Intro to Hot Pot

  • Wulf's Fish
  • 4 min read

 Wulf's Hot Pot bundle available here

Wulf’s Fish’s new Hot Pot Set makes for a very New England celebration of this Chinese tradition. The set brings together nearly 7 lbs of premium seafood (all sourced from New England except Gulf Shrimp from Florida) with the option of numerous add-ons to suit parties of any size. The only other things you need for a hot pot party are a pot, water, some veggies and noodles of your choice (optional), and your favorite dipping sauces.

Hot Pot — the Ultimate Meal to Bring Your Crew Together

“Lunar New Year is all about reunion and gathering with family and friends, new beginnings with plentiful food, prosperity, and joy,” says Judy Yao, Wulf’s Director of E-commerce. “In Mandarin, a hot pot meal during the holiday is also called 圍爐 ‘wéi lú’ which literally translates to gather around the stove, symbolizing reunion.”

The Year of the Dragon Calls for Dragon Shrimp

Lobster is a holiday essential in our book, and for the Year of the Dragon, lobster is a must on the menu! The Mandarin name for lobster 龍蝦 'lóng xiā' literally translates to “dragon shrimp.”

The Wulf’s Hot Pot Set brings together nearly 7 lbs of premium seafood essentials, from tails in their shells star in this set with a selection of other popular seafood for hot pot including crabs, shrimp, squid, scallops, and flounder. If that’s not enough — add on! The only other things you need for a hot pot party are a pot, water, some veggies and noodles of your choice (optional), and your favorite dipping sauces.


How To Hot Pot

The Setup

  • A pot! Deep enough for about 6 qts of liquid but not so deep that it’s hard to fish food out
    • Pots that work: Dutch oven, Bouillabaisse Pot, braiser
    • Traditional: split pot that allows for two kinds of broth (usually 1 spicy, 1 non-spicy)
  • Heat Source: For an authentic hotpot experience, you need the pot and heat source at the center of the table, so everyone can access cooking the ingredients and fishing out the food, so a portable stove (butane or induction) works best.

The Broth

For a simple, yet flavorful broth (6-8 qts)

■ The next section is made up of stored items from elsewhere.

(** * Vendoring and compatibility gating of the CUE package cache ([pkg/pkg.go])

    A shallow embedding of [EnsureCompatibility], [Vendor], [extractModules],
    [GetCueModParent] and [CueModInit], together with the part of the Go
    standard library, of [gofrs/flock] and of [hashicorp/go-version] that
    these functions call, and the properties of the package that follow.

    Layout: byte strings and Go's [strings], [strconv] and [fmt] helpers;
    lexical paths ([path], [path/filepath] on Unix); the file tree and the
    [os] calls over it; the [pkg] functions; then the lemmas and theorems. *)

From Stdlib Require Import List String Ascii ZArith NArith Bool Lia Arith.
From Stdlib Require Import Permutation.
Import ListNotations.

Local Open Scope string_scope.

(* ===================================================================== *)
(** ** Byte strings: [strings], [strconv], [fmt]                          *)
(* ===================================================================== *)

(** A Go [string] and a [[]byte] are both modelled by [string], a list of
    bytes. *)

Module Strings.

Definition slash : ascii := "/"%char.
Definition dquote : ascii := "034"%char.
Definition backslash : ascii := "\"%char.

(** [strings.HasPrefix(s, prefix)] *)
Fixpoint HasPrefix (s prefix : string) : bool :=
  match prefix, s with
  | EmptyString, _ => true
  | String _ _, EmptyString => false
  | String a p', String b s' => Ascii.eqb a b && HasPrefix s' p'
  end.

(** [strings.Contains(s, substr)] *)
Fixpoint Contains (s substr : string) : bool :=
  HasPrefix s substr ||
  match s with
  | EmptyString => false
  | String _ s' => Contains s' substr
  end.

(** The ASCII part of Go's white space table: ['\t'], ['\n'], ['\v'],
    ['\f'], ['\r'], [' ']. *)
Definition isSpace (c : ascii) : bool :=
  let n := nat_of_ascii c in
  ((9 <=? n)%nat && (n <=? 13)%nat) || (n =? 32)%nat.

Fixpoint TrimLeft (s : string) : string :=
  match s with
  | EmptyString => EmptyString
  | String c s' => if isSpace c then TrimLeft s' else s
  end.

Fixpoint TrimRight (s : string) : string :=
  match s with
  | EmptyString => EmptyString
  | String c s' =>
      match TrimRight s' with
      | EmptyString => if isSpace c then EmptyString else String c EmptyString
      | r => String c r
      end
  end.

(** [strings.TrimSpace(s)], on the ASCII white space of the table above
    (the multi-byte Unicode spaces are left in place). *)
Definition TrimSpace (s : string) : string := TrimRight (TrimLeft s).

(** [strings.Split(s, "/")]: never empty, one more element than there
    are separators. *)
Fixpoint SplitSlash (s : string) : list string :=
  match s with
  | EmptyString => [EmptyString]
  | String c r =>
      if Ascii.eqb c slash then EmptyString :: SplitSlash r
      else match SplitSlash r with
           | h :: t => String c h :: t
           | [] => [String c EmptyString]
           end
  end.

(** [strings.Join(elems, "/")] *)
Fixpoint JoinSlash (elems : list string) : string :=
  match elems with
  | [] => EmptyString
  | [e] => e
  | e :: rest => e ++ String slash (JoinSlash rest)
  end.

Fixpoint hasSlash (s : string) : bool :=
  match s with
  | EmptyString => false
  | String c r => Ascii.eqb c slash || hasSlash r
  end.

(** Last byte of a string, if any. *)
Fixpoint lastByte (s : string) : option ascii :=
  match s with
  | EmptyString => None
  | String c EmptyString => Some c
  | String _ r => lastByte r
  end.

(** Decimal digits of a natural number, most significant first
    ([strconv.FormatInt(n, 10)] and [itoa.Uitoa] on non-negative
    arguments). *)
Definition digit (n : N) : ascii := ascii_of_N (48 + n).

Fixpoint uitoa_fuel (fuel : nat) (n : N) (acc : string) : string :=
  match fuel with
  | O => acc
  | S fuel' =>
      let acc' := String (digit (N.modulo n 10)) acc in
      if (n <? 10)%N then acc' else uitoa_fuel fuel' (N.div n 10) acc'
  end.

Definition Uitoa (n : N) : string :=
  uitoa_fuel (S (N.to_nat (N.log2 n))) n EmptyString.

Definition hexdigit (n : N) : ascii :=
  if (n <? 10)%N then ascii_of_N (48 + n) else ascii_of_N (87 + n).

(** [strconv.Quote] one byte at a time: the escapes of Go's string
    literals for the ASCII range; bytes from 0x80 on are copied (they are
    taken to be parts of printable UTF-8 sequences). *)
Definition quoteByte (c : ascii) : string :=
  let n := N_of_ascii c in
  if Ascii.eqb c dquote then String backslash (String dquote EmptyString)
  else if Ascii.eqb c backslash then String backslash (String backslash EmptyString)
  else if (n =? 7)%N then String backslash "a"
  else if (n =? 8)%N then String backslash "b"
  else if (n =? 12)%N then String backslash "f"
  else if (n =? 10)%N then String backslash "n"
  else if (n =? 13)%N then String backslash "r"
  else if (n =? 9)%N then String backslash "t"
  else if (n =? 11)%N then String backslash "v"
  else if (n <? 32)%N || (n =? 127)%N then
    String backslash (String "x"%char
      (String (hexdigit (N.div n 16)) (String (hexdigit (N.modulo n 16)) EmptyString)))
  else String c EmptyString.
(** * Verification of scripts/generate_langs.py

    A shallow embedding of the aggregation, commit-count and pie-chart
    helpers of [generate_langs.py]. Python dictionaries built by the script
    are kept as association lists in insertion order, since [sorted] is
    stable and ties therefore depend on that order. Integer counts are [Z];
    the float arithmetic of [pie_paths] is modelled over the reals [R]. *)

Set Warnings "-register-all".
From Stdlib Require Import List String Ascii ZArith Lia Permutation Bool.
From Stdlib Require Import Reals Lra.
Import ListNotations.
Open Scope Z_scope.
Open Scope string_scope.
Open Scope list_scope.

(** ** Configuration *)

Definition TOP_N : nat := 5.

(** [EXCLUDED_LANGUAGES = set()] *)
Definition EXCLUDED_LANGUAGES : list string := [].

(** ** Tallies: a Python dict [str -> int] in insertion order *)

Definition tally := list (string * Z).

(** [d.get(k, 0)] *)
Fixpoint get_or_zero (k : string) (d : tally) : Z :=
  match d with
  | [] => 0
  | (k', v) :: t => if String.eqb k k' then v else get_or_zero k t
  end.

(** [d[k] = v]: an existing key keeps its position, a new key is appended. *)
Fixpoint dict_set (k : string) (v : Z) (d : tally) : tally :=
  match d with
  | [] => [(k, v)]
  | (k', v') :: t => if String.eqb k k' then (k', v) :: t else (k', v') :: dict_set k v t
  end.

(** [sum(v for _, v in items)] *)
Definition sum_values (l : tally) : Z := fold_right (fun kv acc => snd kv + acc) 0 l.

(** ** [sorted(data.items(), key=lambda x: x[1], reverse=True)]

    Python's sort is stable, also with [reverse=True]: items with equal keys
    keep their original order. A stable sort is determined by its input, so
    an insertion sort that places each new item after every item of greater
    or equal value computes the same list. *)

Fixpoint insert_desc (x : string * Z) (l : tally) : tally :=
  match l with
  | [] => [x]
  | y :: t => if Z.leb (snd x) (snd y) then y :: insert_desc x t else x :: y :: t
  end.

Definition sort_desc (l : tally) : tally :=
  fold_left (fun acc x => insert_desc x acc) l [].

(** [top_n_with_other(data)] *)
Definition top_n_with_other (data : tally) : tally :=
  let items := sort_desc data in
  let top := firstn TOP_N items in
  let other := sum_values (skipn TOP_N items) in
  if Z.ltb 0 other then top ++ [("Other", other)] else top.

(** ** Python outcomes: a value, or an exception that escapes the function *)

Inductive py_result (A : Type) : Type :=
| Ok (a : A)
| Raised.
Arguments Ok {A} a.
Arguments Raised {A}.

(** ** Repository records returned by the GraphQL listing

    [primaryLanguage] is [None] when the field is null (or an empty, falsy
    dict) and [Some n] for a dict whose ["name"] is [n] ([None] for null).
    [language_edges] lists the names of [languages.edges[*].node], and is
    [[]] when the ["languages"] or ["edges"] key is absent. *)

Record repo : Type := mk_repo {
  name : string;
  primaryLanguage : option (option string);
  language_edges : list string
}.

(** The double-quote character (code 34), to write header values. *)
Definition dquote : string := String "034"%char EmptyString.

(** Python truthiness of a string. *)
Definition truthy (s : string) : bool := negb (String.eqb s EmptyString).

(** [language_for_repo(repo)]: [None] stands for Python's [None]. *)
Definition language_for_repo (r : repo) : option string :=
  let fallback := match language_edges r with
                  | e :: _ => Some e
                  | [] => None
                  end in
  match primaryLanguage r with
  | Some (Some n) => if truthy n then Some n else fallback
  | _ => fallback
  end.

(** [not lang]: Python's [None] and the empty string are both falsy. *)
Definition lang_truthy (o : option string) : bool :=
  match o with Some s => truthy s | None => false end.

Definition excluded (lang : string) : bool :=
  existsb (String.eqb lang) EXCLUDED_LANGUAGES.

(** One iteration of the loop of [languages_by_repo_count]. *)
Definition count_step (counts : tally) (r : repo) : tally :=
  match language_for_repo r with
  | Some lang =>
      if negb (truthy lang) then counts
      else if excluded lang then counts
      else dict_set lang (get_or_zero lang counts + 1) counts
  | None => counts
  end.

(** [languages_by_repo_count(repos)] *)
Definition languages_by_repo_count (repos : list repo) : tally :=
  fold_left count_step repos [].

(** ** Strings, as Python's [str] methods use them *)

Fixpoint prefixb (p s : list ascii) : bool :=
  match p, s with
  | [], _ => true
  | c :: p', d :: s' => Ascii.eqb c d && prefixb p' s'
  | _ :: _, [] => false
  end.
(** * simple-versioning: the next version tag of a git repository

    A shallow embedding of [main.py].  The script reads the tag references
    of a repository, parses the ones that follow the naming convention
    [prefix ++ version ++ suffix], optionally restricts them to one major
    (and minor) line, and renders the tag of the next patch release.

    Layout of the development:
    - [PyStr]: the handful of Python [str] methods the script calls;
    - [Semver]: the part of the third-party [semver] package the script
      uses ([Version], [Version.parse], comparison, [bump_patch], [str]);
    - [PySet]: Python's [set] and [max];
    - [Proc]: a small monad that records the observable effects of the
      process (git operations, logging, printing) and how it ends;
    - [Main]: the functions of [main.py], in source order;
    - [Spec]: the vocabulary the properties are stated in;
    - facts about each function, and the properties of the version
      selector (the theorems whose names start with [C1] to [C10]).

    Python strings are modelled by [string], i.e. sequences of characters
    with code points below 256.  Python integers are unbounded: [Z] for
    the command-line filters, [N] for the components of a [Version], which
    the [semver] constructor keeps non-negative. *)

From Stdlib Require Import String Ascii List Bool Arith NArith ZArith Lia.
From Stdlib Require Import DecimalString DecimalN.
Import ListNotations.

#[local] Open Scope string_scope.

(* ===================================================================== *)
(** ** Python [str] methods *)
(* ===================================================================== *)

Module PyStr.

(** [s.startswith(p)] *)
Definition startswith (s p : string) : bool := String.prefix p s.

(** [s.endswith(p)]: the last [len(p)] characters of [s] are [p]. *)
Definition endswith (s p : string) : bool :=
  if (String.length s <? String.length p)%nat then false
  else String.eqb
         (substring (String.length s - String.length p) (String.length p) s) p.

(** [new.join(list(s))] followed by [new]: what [replace] inserts after
    every character when the pattern is empty. *)
Fixpoint intersperse_after (s new : string) : string :=
  match s with
  | EmptyString => EmptyString
  | String c rest => String c (new ++ intersperse_after rest new)
  end.

(** The scan of [s.replace(old, new)] for a non-empty [old]: occurrences
    are found from the left and do not overlap.  [skip] counts the
    characters of the occurrence just replaced that are still to be
    dropped. *)
Fixpoint replace_scan (skip : nat) (s old new : string) : string :=
  match s with
  | EmptyString => EmptyString
  | String c rest =>
      match skip with
      | S k => replace_scan k rest old new
      | O =>
          if startswith s old
          then new ++ replace_scan (String.length old - 1) rest old new
          else String c (replace_scan 0 rest old new)
      end
  end.

(** [s.replace(old, new)]: every occurrence of [old] is replaced, not
    only one at an end of [s].  For the empty pattern Python inserts [new]
    before every character and at the end. *)
Definition replace (s old new : string) : string :=
  match old with
  | EmptyString => new ++ intersperse_after s new
  | _ => replace_scan 0 s old new
  end.

(** Characters [str.strip()] removes (code points below 256). *)
Definition is_space (c : ascii) : bool :=
  let n := nat_of_ascii c in
  (((9 <=? n) && (n <=? 13)) || ((28 <=? n) && (n <=? 32))
   || (n =? 133) || (n =? 160))%nat.

Fixpoint lstrip (s : string) : string :=
  match s with
  | EmptyString => EmptyString
  | String c rest => if is_space c then lstrip rest else s
  end.

Fixpoint string_rev (s : string) : string :=
  match s with
  | EmptyString => EmptyString
  | String c rest => string_rev rest ++ String c EmptyString
  end.

(** [s.strip()] *)
Definition strip (s : string) : string :=
  string_rev (lstrip (string_rev (lstrip s))).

  • Start with stock of your choosing, we recommend our green crab stock to start (link recipe), but water will do since hotpot broth builds flavor as we cook our ingredients. You can always add a few crabs to the pot for a flavor jump start. Cut them in half with kitchen shears to let the fat and flavor out quickly and throw the whole crabs in.
  • 3-4 slices of fresh ginger root
  • 2 whole scallions cut into 2 inch pieces
  • ½ cup of sliced shiitake mushrooms (fresh or rehydrated from dry)
  • Tomato, quartered (optional)
  • Corn on the cob in 2 inch pieces (optional)
  • 1 Daikon radish peeled and cut into half inch slices (optional)

Note: The tomato, corn, and daikon are optional but highly recommended to add depth and sweetness to the broth. You can also easily find prepared hot pot soup bases in Asian markets.

Nifty Tools

  • Ladle: for enjoying the flavorful soup.
  • Skimmer/ handled strainers/slotted spoons: for scooping up cooked ingredients
  • Chopsticks: designate a pair of chopsticks for handling raw meats vs. seafood vs veggies.
  • Tongs: this helps pick up individual ingredients one might be looking for.

Dipping Sauces

Hot pot dipping sauces are highly important and very subjective. The best way is to assemble a little sauce station so everyone can concoct their personalized sauce.

Here’s an easy guide that we love from Woks of Life for your base sauces, and other ingredients to spice things up. There are no rules here!


  • Your Wulf’s Seafood Hot Pot set
  • Veggies like bok choy, spinach, watercress, nappa cabbage, mushrooms (enoki, shiitake, oyster and popular varieties)
  • Something starchy like udon noodles, ramen noodles, glass noodles and/or have rice on the side
  • For the carnivores around the table, you can source thinly sliced meats at your local Asian grocer
  • Honestly, there are no rules, so if you have a favorite ingredient, include it in your spread! 

The Process

  • Cut larger ingredients into bite sized pieces. For the blackblack flounder, slice into 2-inch pieces for ease of handling in the broth.
  • Assemble your broth ingredients in the pot and bring to a boil.
  • Put an assortment of ingredients for dipping sauces on the table for guests to blend their own in individual sauce bowls.
  • When the broth boils, turn the heat down to a light simmer and start adding the ingredients. You don’t have to add everything at once; add a little bit as you go - think of it as a cook-as-you-eat process.
  • All food should cook within 2-3 minutes. Once the ingredients are done cooking, you can scoop them out with a slotted spoon, skimmer or pick them out with chopsticks or tongs.
  • Dip the cooked food in your sauce, combine it with rice or noodles if you’d like, and enjoy!